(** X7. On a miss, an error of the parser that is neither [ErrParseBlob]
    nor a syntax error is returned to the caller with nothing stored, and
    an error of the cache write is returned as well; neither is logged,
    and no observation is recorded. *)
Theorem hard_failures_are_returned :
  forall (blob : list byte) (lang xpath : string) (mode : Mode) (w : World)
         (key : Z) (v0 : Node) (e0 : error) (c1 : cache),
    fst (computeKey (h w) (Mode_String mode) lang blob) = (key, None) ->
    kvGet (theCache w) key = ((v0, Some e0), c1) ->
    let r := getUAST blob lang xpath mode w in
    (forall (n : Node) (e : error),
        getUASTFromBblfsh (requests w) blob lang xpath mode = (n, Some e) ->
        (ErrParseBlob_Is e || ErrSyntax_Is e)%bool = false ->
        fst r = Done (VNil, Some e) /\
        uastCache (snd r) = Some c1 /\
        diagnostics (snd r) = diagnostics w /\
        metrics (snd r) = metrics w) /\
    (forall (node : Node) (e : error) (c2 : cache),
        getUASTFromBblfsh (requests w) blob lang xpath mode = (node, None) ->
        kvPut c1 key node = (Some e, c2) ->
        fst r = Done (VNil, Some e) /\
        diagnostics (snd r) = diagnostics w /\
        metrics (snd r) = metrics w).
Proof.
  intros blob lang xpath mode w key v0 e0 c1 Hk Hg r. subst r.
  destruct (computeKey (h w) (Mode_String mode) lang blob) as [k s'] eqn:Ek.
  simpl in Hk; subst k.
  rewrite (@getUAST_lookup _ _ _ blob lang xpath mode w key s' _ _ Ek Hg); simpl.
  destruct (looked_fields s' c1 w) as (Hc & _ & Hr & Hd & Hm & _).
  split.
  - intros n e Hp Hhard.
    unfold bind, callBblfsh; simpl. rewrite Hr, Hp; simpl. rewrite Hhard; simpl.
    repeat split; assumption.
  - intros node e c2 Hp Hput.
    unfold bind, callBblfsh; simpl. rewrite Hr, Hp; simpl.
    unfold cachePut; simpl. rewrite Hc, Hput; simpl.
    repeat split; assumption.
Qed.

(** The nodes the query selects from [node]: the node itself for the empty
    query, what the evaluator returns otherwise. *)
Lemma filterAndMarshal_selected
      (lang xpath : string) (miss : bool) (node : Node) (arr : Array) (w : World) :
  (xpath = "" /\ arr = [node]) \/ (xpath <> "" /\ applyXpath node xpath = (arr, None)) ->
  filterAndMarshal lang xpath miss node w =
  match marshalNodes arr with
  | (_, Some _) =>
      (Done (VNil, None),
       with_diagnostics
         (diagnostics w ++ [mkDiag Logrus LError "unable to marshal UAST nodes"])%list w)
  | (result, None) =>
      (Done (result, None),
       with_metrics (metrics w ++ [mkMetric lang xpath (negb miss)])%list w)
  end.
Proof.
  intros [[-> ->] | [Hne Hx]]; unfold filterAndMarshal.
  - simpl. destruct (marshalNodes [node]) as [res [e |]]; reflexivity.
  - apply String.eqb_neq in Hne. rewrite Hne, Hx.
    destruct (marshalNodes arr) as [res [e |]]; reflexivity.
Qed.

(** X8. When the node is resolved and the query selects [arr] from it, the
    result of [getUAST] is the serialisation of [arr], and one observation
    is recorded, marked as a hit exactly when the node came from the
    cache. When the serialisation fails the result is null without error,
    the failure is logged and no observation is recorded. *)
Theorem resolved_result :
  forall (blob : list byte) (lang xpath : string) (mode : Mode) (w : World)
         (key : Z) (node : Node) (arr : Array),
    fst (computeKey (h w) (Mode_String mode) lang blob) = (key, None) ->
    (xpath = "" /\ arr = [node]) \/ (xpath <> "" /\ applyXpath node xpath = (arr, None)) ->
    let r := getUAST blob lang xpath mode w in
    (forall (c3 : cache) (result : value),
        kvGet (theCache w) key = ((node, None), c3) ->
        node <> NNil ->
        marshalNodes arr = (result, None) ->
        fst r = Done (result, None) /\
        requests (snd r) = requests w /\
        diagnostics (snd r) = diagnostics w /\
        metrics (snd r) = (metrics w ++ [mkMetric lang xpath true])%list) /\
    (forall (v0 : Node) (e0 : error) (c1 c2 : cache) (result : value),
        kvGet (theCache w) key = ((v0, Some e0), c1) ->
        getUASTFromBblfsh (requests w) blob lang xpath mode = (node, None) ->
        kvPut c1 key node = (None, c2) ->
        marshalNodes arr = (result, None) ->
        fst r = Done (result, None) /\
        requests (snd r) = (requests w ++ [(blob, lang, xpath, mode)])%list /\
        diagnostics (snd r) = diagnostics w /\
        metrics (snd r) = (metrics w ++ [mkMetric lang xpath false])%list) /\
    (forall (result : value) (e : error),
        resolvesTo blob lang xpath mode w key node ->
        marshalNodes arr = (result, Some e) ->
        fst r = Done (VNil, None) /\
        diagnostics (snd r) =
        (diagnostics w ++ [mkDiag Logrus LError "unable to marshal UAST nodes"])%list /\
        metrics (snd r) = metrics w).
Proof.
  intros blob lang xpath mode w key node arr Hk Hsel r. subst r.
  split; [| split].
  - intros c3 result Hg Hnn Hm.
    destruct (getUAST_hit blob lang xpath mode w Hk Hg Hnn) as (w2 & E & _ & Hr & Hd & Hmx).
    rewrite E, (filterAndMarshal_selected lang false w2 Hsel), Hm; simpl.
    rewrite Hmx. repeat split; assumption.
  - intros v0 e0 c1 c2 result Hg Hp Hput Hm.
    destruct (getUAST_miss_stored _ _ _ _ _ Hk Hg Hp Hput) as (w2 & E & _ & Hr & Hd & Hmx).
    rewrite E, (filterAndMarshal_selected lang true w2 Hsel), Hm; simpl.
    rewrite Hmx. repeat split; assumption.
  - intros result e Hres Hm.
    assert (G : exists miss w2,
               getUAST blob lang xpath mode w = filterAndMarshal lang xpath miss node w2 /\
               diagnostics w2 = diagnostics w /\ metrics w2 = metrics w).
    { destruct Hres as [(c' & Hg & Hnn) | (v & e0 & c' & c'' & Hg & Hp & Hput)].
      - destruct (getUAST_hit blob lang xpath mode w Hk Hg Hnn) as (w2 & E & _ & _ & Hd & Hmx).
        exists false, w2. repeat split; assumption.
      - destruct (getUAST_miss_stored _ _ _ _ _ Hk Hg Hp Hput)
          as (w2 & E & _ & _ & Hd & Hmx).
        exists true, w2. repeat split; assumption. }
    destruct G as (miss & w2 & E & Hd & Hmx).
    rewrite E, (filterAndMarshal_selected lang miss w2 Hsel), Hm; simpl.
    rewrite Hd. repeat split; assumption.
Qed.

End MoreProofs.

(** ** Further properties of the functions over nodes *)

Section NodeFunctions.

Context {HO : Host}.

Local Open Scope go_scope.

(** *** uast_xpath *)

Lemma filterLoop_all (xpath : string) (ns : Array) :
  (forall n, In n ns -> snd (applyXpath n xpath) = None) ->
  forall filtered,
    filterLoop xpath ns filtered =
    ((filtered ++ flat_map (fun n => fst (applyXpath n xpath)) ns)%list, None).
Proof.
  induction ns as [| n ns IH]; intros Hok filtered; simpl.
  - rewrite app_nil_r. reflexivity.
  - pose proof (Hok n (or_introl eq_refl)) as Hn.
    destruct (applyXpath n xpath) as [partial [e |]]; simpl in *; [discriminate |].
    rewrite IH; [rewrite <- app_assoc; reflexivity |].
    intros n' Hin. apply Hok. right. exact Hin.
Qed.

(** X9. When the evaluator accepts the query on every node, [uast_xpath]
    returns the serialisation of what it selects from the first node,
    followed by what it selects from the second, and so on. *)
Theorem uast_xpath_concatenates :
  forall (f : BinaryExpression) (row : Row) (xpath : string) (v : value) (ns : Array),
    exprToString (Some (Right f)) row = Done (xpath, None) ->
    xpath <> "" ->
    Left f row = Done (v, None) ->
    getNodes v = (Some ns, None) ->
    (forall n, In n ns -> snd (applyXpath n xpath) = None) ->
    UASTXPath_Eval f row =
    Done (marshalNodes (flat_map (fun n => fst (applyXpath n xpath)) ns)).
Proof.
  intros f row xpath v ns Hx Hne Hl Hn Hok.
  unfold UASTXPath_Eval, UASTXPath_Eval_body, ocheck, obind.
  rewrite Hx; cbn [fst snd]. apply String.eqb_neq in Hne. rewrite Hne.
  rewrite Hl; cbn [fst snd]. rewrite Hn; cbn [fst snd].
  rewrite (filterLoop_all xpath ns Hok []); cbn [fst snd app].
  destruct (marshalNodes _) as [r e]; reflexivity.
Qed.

● EXERCISE PROMPT
From the listing above, return the lines starting at the one with "- destruct (getUAST_miss_stored" and ending at the one with "getNodes v = (Some ns, None) ->", both kept, exactly as they appear and nothing more.

● YOUR SOLUTION
      - destruct (getUAST_miss_stored _ _ _ _ _ Hk Hg Hp Hput)
          as (w2 & E & _ & _ & Hd & Hmx).
        exists true, w2. repeat split; assumption. }
    destruct G as (miss & w2 & E & Hd & Hmx).
    rewrite E, (filterAndMarshal_selected lang miss w2 Hsel), Hm; simpl.
    rewrite Hd. repeat split; assumption.
Qed.

End MoreProofs.

(** ** Further properties of the functions over nodes *)

Section NodeFunctions.

Context {HO : Host}.

Local Open Scope go_scope.

(** *** uast_xpath *)

Lemma filterLoop_all (xpath : string) (ns : Array) :
  (forall n, In n ns -> snd (applyXpath n xpath) = None) ->
  forall filtered,
    filterLoop xpath ns filtered =
    ((filtered ++ flat_map (fun n => fst (applyXpath n xpath)) ns)%list, None).
Proof.
  induction ns as [| n ns IH]; intros Hok filtered; simpl.
  - rewrite app_nil_r. reflexivity.
  - pose proof (Hok n (or_introl eq_refl)) as Hn.
    destruct (applyXpath n xpath) as [partial [e |]]; simpl in *; [discriminate |].
    rewrite IH; [rewrite <- app_assoc; reflexivity |].
    intros n' Hin. apply Hok. right. exact Hin.
Qed.

(** X9. When the evaluator accepts the query on every node, [uast_xpath]
    returns the serialisation of what it selects from the first node,
    followed by what it selects from the second, and so on. *)
Theorem uast_xpath_concatenates :
  forall (f : BinaryExpression) (row : Row) (xpath : string) (v : value) (ns : Array),
    exprToString (Some (Right f)) row = Done (xpath, None) ->
    xpath <> "" ->
    Left f row = Done (v, None) ->
    getNodes v = (Some ns, None) ->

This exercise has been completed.